Let   $H$   be a Hilbert space. Let   $e_1\ \ldots\ e_n$   be vectors such that   $\forall_{k=1\ldots n}\ \|e_k\|\le 1$   for a natural   $n>1$.  I am addressing $(n-1)$-simplex for the sake of avoiding eyesores. Then:

$$ 0\ \le\ (e_1+\ldots +e_n)^2\ \ \le\ \ n\ +\ 2\cdot\sum_{j\ne k}e_j\cdot e_k $$

It follows that there exist   $j\ne k$   such that

$$ e_j\cdot e_k\ \ \ge\ \ \frac{-n}{2\cdot\binom n2}\ =\ \frac1{1-n}$$

and

$$\|e_j-e_k\|\ =\ \sqrt{e_j^2 - 2\cdot e_j\cdot e_k + e_k^2}\ \le\ \sqrt{2\cdot(1+\frac 1{n-1})}\ =\ \sqrt{\frac{2\cdot n}{n-1}}$$

i.e.

$$\|e_j-e_k\|\ \le\ \sqrt{\frac{2\cdot n}{n-1}}$$

REMARK 0   We get equality above   $\Leftrightarrow$   $\|e_j\|=\|e_k\|=1$   and   the   $\binom n2$   values   $e_j\cdot e_k$   are all equal one to another, i.e.   all distances   $\|e_j-e_k\|$   are all equal. (Then of course all dot products are equal to   $\frac 1{1-n}$,   and the distances to   $\sqrt{\frac{2\cdot n}{n-1}}$).
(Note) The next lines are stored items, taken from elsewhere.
Lemma Series_min_of_minimum (m : Z) (col : list Z) :
  is_minimum m col -> Series_min col = Some m.
Proof.
  intros Hmin.
  destruct (Series_min_is_minimum col) as [m' [Heq Hmin']].
  - destruct Hmin as [Hin _]. intros ->. contradiction.
  - rewrite Heq. f_equal. eapply is_minimum_unique; eassumption.
Qed.

Lemma is_maximum_perm (x : Z) (col col' : list Z) :
  Permutation col col' -> is_maximum x col -> is_maximum x col'.
Proof.
  intros Hperm [Hin Hall]. split.
  - eapply Permutation_in; eassumption.
  - eapply Permutation_Forall; eassumption.
Qed.

Section FinishingDates.

Context {sorter : Sorter} {arith : Float64}.

Lemma aggregated_ends (df : list Scheduled) :
  Permutation (map Actual_End df)
              (map (fun r => Actual_End (sched r)) (aggregated df)).
Proof.
  destruct (aggregated_columns df) as [Hsched _].
  rewrite <- (map_map sched Actual_End), Hsched.
  apply Permutation_map, sort_values_perm.
Qed.

Lemma aggregated_starts (df : list Scheduled) :
  Permutation (map Actual_Start df)
              (map (fun r => Actual_Start (sched r)) (aggregated df)).
Proof.
  destruct (aggregated_columns df) as [Hsched _].
  rewrite <- (map_map sched Actual_Start), Hsched.
  apply Permutation_map, sort_values_perm.
Qed.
Now let's reverse our point of view. Let   $e_1\ldots e_k\in H$   be such that   $\|e_j-e_k\|\ge s$   for every   $j\ \,k = 1\ldots n$   such that   $j\ne k$,   where   $s>0$   is an arbitrary positive real constant. Furthermore, we may assume that the center of a sphere which has   $e_1\ldots e_k$   for its points coincides with the origin of   $H$,   so that   $\|e_1\|=\ldots =\|e_n|=r$   for certain positive real   $r$.   Then

$$ s\ \ \le\ \ r\cdot \sqrt{\frac{2\cdot n}{n-1}}$$

i.e.

$$ r\ \ \ge\ \ s\cdot\sqrt{\frac{n-1}{2\cdot n}}$$

The equality holds   $\Leftrightarrow$   all edges have the same length   $\|e_j-e_k\|=s$,   and vectors   $e_1\ldots e_n$   have to belong to a common $(n-1)$-dimensional linear subspace of   $H$   (substitute linear by affine in the general case).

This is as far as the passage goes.